El castillo de naipes se derrumbó después de que dejé el treceavo año de algodón de azúcar. Parecía todo tan prefabricado. La libreta de ahorro de décima a décima. La prueba improbable de la calidad del conocimiento, la imbecilidad más grande del mundo. El sistema de carroña, el sistema de comer lo mejor. La maravilla de la educación vendida al mejor postor, todo revestido de oro, todo tan excelente, tan importante...no era oro, era plomo bañado en él. Como cubrir la mugre con una alfombra tejida con hilos de plata.
Y la vorágine de ideas, de caminos, de futuros, de posibilidades. Y el huracán de voces diciéndote lo que debías hacer, igual que si fueras una marioneta, incapaz de pertenecerte a ti mismo.
Sentí que había subido a una montaña rusa incapaz de ser detenida. Tuve que vomitar hasta el último atisbo de prejuicio, hasta el último ápice de miedo, hasta el último intento de persuasión, propia o ajena. Hasta el último intento de auto-engaño.
¿Por qué? Porque era más cómodo ser una oveja conducida por millones de pastores con pinta de buenos.
Luego...¿Qué?
Ahh, sí. La prestigiosa universidad. Y el supuesto futuro.
La soledad, las ganas de inducir el vómito. La búsqueda, la contrariedad de saber que lo mejor es no ser oveja ni pastor. Solo yo. Eso, sin más.
Las ganas de volver al pasado. La imposibilidad de hacerlo, porque una vez que sabes, ya nada puede detenerlo. Porque es como tener una herida casi mortal y olvidarte de la cicatriz que queda.
Y ya...tuve que aceptarlo. Algo se rompe, algo se desbarata, algo te quita la venda de los ojos y cambias. Cambias, cambias, cambias. No hay botón de deshacer.
No hay regreso.
Pues nada. Pues nada. Pues nada. Una y otra vez, contra la corriente.
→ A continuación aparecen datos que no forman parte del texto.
(** What a file record says is what the call did: for every open and
    unlink call, the completed record holds the call's result, its directory
    descriptor with its sign (AT_FDCWD stays -100 through the 64-bit stash),
    its flags, the name as user memory holds it, cut to 255 bytes, and a
    directory exactly when the name is relative. *)
Theorem file_record_says_the_call {KL : KernelLayout} {M : Type} (b : build) (c c' : ctx) x a p
    dfd name flags str ret e0 (s : st M) :
  file_call x a = Some (dfd, name, flags) → enter_pending c b (exit_probe_nr b x) a = Some p →
  - 2 ^ 31 ≤ dfd < 2 ^ 31 → event_ok e0 → ustr_at c' name str →
  let e1 := fresh_event c' (exit_kind x) e0 in
  let e := eval (exit_fill (M := M) c' x ret p e1) s in
  ev_kind e = exit_kind x ∧ ev_ret e = ret ∧ ev_dfd e = dfd ∧ ev_arg0 e = u64 flags ∧
  cstr (ev_path e) = list.take 255 str ∧
  (nth 0 str 0 = SLASH → cstr (ev_dir e) = []) ∧
  (nth 0 str 0 ≠ SLASH → ev_dir e = eval (dir_of (M := M) c' dfd (ev_dir e1)) s).
Proof.
  intros Hx Hp Hdfd He0 Hu e1 e.
  assert (Hk : ev_kind e = exit_kind x).
  { pose proof (exit_fill_who c' x ret p e1 s) as H. unfold ev_who in H. fold e in H. cbn in H.
    congruence. }
  assert (Hf : e = eval (fill_open (M := M) c' ret p e1) s) by (subst e; by destruct x).
  assert (Hs : s32 dfd = dfd) by (apply swrap_small; lia).
  apply (file_call_pending c b x a p dfd name flags Hx) in Hp.
  destruct (fill_open_result c' ret dfd name flags e0 str s (exit_kind x) p Hp He0 Hu)
    as (R1 & R2 & R3 & R4 & _ & R6).
  fold e1 in R1, R2, R3, R4, R6. rewrite <- Hf in R1, R2, R3, R4, R6. rewrite Hs in R2, R6.
  split_and!; try done; intros Hn.
  - rewrite R6, Hn. cbn. by destruct (ev_dir e0).
  - rewrite R6. apply Z.eqb_neq in Hn. by rewrite Hn.
Qed.
(* ===== verification/PreventPolicy.v ===== *)
(** * Loading a policy into the kernel (lsm_linux.go, rules.go)

    The agent's [apply] writes a compiled policy into the maps of
    [prevent.bpf.c]; the agent's own [match] decides the same policy where
    the kernel cannot.  This file models both.  [stat] and the major and
    minor numbers of a device are the operating system's. *)
From Stdlib Require Import ZArith Lia Ascii String.
From stdpp Require Import base tactics list gmap strings.
From S2P Require Import Prelude.
From S2P Require Import Kernel.
From S2P Require Import PathWalk.
From S2P Require Import Scenario.
From S2P Require Import Prevent.
From S2P Require Import PreventProps.
Local Open Scope Z_scope.
Import Prevent.Prevent.

(** ** Policies *)

(** [TypeKnownMalware] is not a server rule but what a match of the
    known-malware set reports. *)
Inductive rule_type := TypeHash | TypePath | TypeDir | TypeParent | TypeKnownMalware.

#[export] Instance rule_type_eq_dec : EqDecision rule_type.
Proof. solve_decision. Defined.

(** [Rule]: what the server sends. *)
Record rule := Rule {
  ru_id : list Z;
  ru_name : list Z;
  ru_type : list Z;
  ru_value : list Z;
  ru_parent : list Z;
  ru_action : list Z;
}.

(** [compiled]; its [index] is the position in [Policy.Rules].  [r_rule] is
    the embedded [Rule]: the code overwrites its [Value], here [r_value]. *)
Record compiled := Compiled {
  r_type : rule_type;
  r_value : list Z;
  r_block : bool;
  r_parents : list (list Z);
  r_children : list (list Z);
  r_rule : rule;
}.

(** [p.paths], filled by [compileWith]: the last rule of a path. *)
Fixpoint paths_from (i : nat) (rules : list compiled) (m : gmap (list Z) nat) : gmap (list Z) nat :=
  match rules with
  | [] => m
  | r :: rules =>
      paths_from (S i) rules (if decide (r_type r = TypePath) then <[r_value r := i]> m else m)
  end.

(** [strings.TrimSuffix(dir, "/")] *)
Definition trim_slash (dir : list Z) : list Z :=
  match reverse dir with
  | 47 :: d => reverse d
  | _ => dir
  end.

(** [under(path, dir)] *)
Definition under (path dir : list Z) : bool :=
  let dir := trim_slash dir in
  bool_decide (path = dir) || bool_decide ((dir ++ [47]) `prefix_of` path) || bool_decide (dir = []).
Sigue corriendo. Corre. Corre. Corre. A toda velocidad, sin descansar.
¿Y luego qué?
He dejado caer el muro de Berlín.
Antes me permitía conducir por mi lazarillo, pero hoy no. Mis ojos están sangrando, pero están abiertos.
Mis manos están magulladas, pero desatadas. Mis pies están ampollados, pero siguen caminando.
La vida no funciona en base a planes. Nada es recto. Todo es sinuoso, circular, serpiente que se devora a sí misma.
Ya pagué todas mis deudas. Ya limpié todos mis cuartos. Ya guardé todos mis disfraces.
El muro de Berlín ha caído.
Ahora siento que puedo volar. Que puedo viajar. Que puedo mirar. Que puedo sentir, respirar, saborear.
El tiempo no existe.
El plan no existe.
La meta no existe.
¿Qué queda?
Gravedad y ganas de destruirla. Gravedad y ganas de salir de la caja. Gravedad y ganas de derrumbar los muros. Gravedad y ganas de gritar.
¿Qué queda? ¿Qué queda?
Trozos de identidad. Nuevos planes, creados a partir de una voz propia. Nuevo pastor que también es oveja. Nueva respuesta, nuevo grito.
¿Qué harás ahora?
El puente del hombre se va a caer.
¿Qué harás ahora?
La cuna se partió. Dinamité el edificio.
¿Qué harás ahora?
Había que dejar la leche materna.
¿Qué harás ahora?
Caer y levantar el vuelo. Y empezar de nuevo, y otra, y otra, y otra, y otra...y otra vez.
¿Qué harás ahora?
Dinamité el edificio. Es hora de la reconstrucción.